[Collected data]
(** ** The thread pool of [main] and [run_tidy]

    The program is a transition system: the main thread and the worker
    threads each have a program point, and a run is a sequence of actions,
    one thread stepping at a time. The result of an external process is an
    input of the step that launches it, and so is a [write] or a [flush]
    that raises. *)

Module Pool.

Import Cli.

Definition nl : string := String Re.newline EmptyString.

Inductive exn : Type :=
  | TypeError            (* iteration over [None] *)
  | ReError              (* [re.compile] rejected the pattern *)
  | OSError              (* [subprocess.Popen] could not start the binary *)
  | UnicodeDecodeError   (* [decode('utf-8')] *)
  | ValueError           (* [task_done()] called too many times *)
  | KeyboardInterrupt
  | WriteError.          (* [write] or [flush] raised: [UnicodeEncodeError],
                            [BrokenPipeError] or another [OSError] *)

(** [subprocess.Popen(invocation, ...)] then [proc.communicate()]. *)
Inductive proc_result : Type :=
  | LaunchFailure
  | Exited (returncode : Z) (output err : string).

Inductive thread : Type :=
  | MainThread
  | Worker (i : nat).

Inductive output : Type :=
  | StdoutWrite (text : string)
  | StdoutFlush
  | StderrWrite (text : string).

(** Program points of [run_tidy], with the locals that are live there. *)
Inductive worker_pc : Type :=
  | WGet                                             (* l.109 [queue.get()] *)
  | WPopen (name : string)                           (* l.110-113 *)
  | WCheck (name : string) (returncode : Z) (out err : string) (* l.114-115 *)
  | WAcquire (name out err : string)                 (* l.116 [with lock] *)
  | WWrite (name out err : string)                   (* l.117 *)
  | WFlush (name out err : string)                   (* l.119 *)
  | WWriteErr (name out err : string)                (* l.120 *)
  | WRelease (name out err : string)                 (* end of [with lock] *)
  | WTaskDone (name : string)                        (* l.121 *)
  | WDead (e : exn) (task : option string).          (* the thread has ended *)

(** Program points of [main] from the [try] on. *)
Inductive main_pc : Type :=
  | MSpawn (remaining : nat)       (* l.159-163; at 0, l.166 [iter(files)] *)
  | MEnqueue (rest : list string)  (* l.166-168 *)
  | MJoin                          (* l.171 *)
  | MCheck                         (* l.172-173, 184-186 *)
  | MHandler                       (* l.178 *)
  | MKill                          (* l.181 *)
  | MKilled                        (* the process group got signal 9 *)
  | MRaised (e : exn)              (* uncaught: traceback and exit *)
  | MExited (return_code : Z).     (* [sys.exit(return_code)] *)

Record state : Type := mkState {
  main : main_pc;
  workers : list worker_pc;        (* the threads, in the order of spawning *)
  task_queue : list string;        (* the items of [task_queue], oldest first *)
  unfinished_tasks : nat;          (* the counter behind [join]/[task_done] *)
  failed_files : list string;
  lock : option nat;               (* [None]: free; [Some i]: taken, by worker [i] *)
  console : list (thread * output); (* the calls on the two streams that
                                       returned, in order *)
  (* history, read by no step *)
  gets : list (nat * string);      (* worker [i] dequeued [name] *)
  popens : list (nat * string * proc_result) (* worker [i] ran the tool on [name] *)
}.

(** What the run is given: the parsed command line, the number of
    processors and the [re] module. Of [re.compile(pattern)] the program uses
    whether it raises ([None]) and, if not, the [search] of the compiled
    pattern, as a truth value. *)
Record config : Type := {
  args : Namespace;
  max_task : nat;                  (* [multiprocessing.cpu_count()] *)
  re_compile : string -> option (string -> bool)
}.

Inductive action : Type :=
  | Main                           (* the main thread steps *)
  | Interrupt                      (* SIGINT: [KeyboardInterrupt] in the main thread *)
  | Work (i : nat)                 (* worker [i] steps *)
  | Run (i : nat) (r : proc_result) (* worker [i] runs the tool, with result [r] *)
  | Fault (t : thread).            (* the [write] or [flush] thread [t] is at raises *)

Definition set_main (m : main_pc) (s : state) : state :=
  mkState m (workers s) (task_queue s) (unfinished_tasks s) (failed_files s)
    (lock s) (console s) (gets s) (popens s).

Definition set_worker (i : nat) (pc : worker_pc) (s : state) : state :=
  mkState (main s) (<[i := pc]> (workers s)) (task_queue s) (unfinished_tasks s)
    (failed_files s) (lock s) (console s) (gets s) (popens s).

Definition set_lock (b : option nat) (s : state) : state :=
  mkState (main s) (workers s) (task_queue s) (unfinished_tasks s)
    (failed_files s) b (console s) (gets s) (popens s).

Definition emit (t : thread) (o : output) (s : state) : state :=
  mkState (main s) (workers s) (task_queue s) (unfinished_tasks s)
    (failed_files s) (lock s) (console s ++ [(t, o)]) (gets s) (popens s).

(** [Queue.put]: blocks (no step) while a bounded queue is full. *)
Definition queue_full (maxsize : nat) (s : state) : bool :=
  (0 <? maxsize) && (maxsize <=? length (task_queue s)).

EXERCISE GOAL: The answer must consist of every line in the records above that contains the word "threads".

TASK RESPONSE:
    threads each have a program point, and a run is a sequence of actions,
  workers : list worker_pc;        (* the threads, in the order of spawning *)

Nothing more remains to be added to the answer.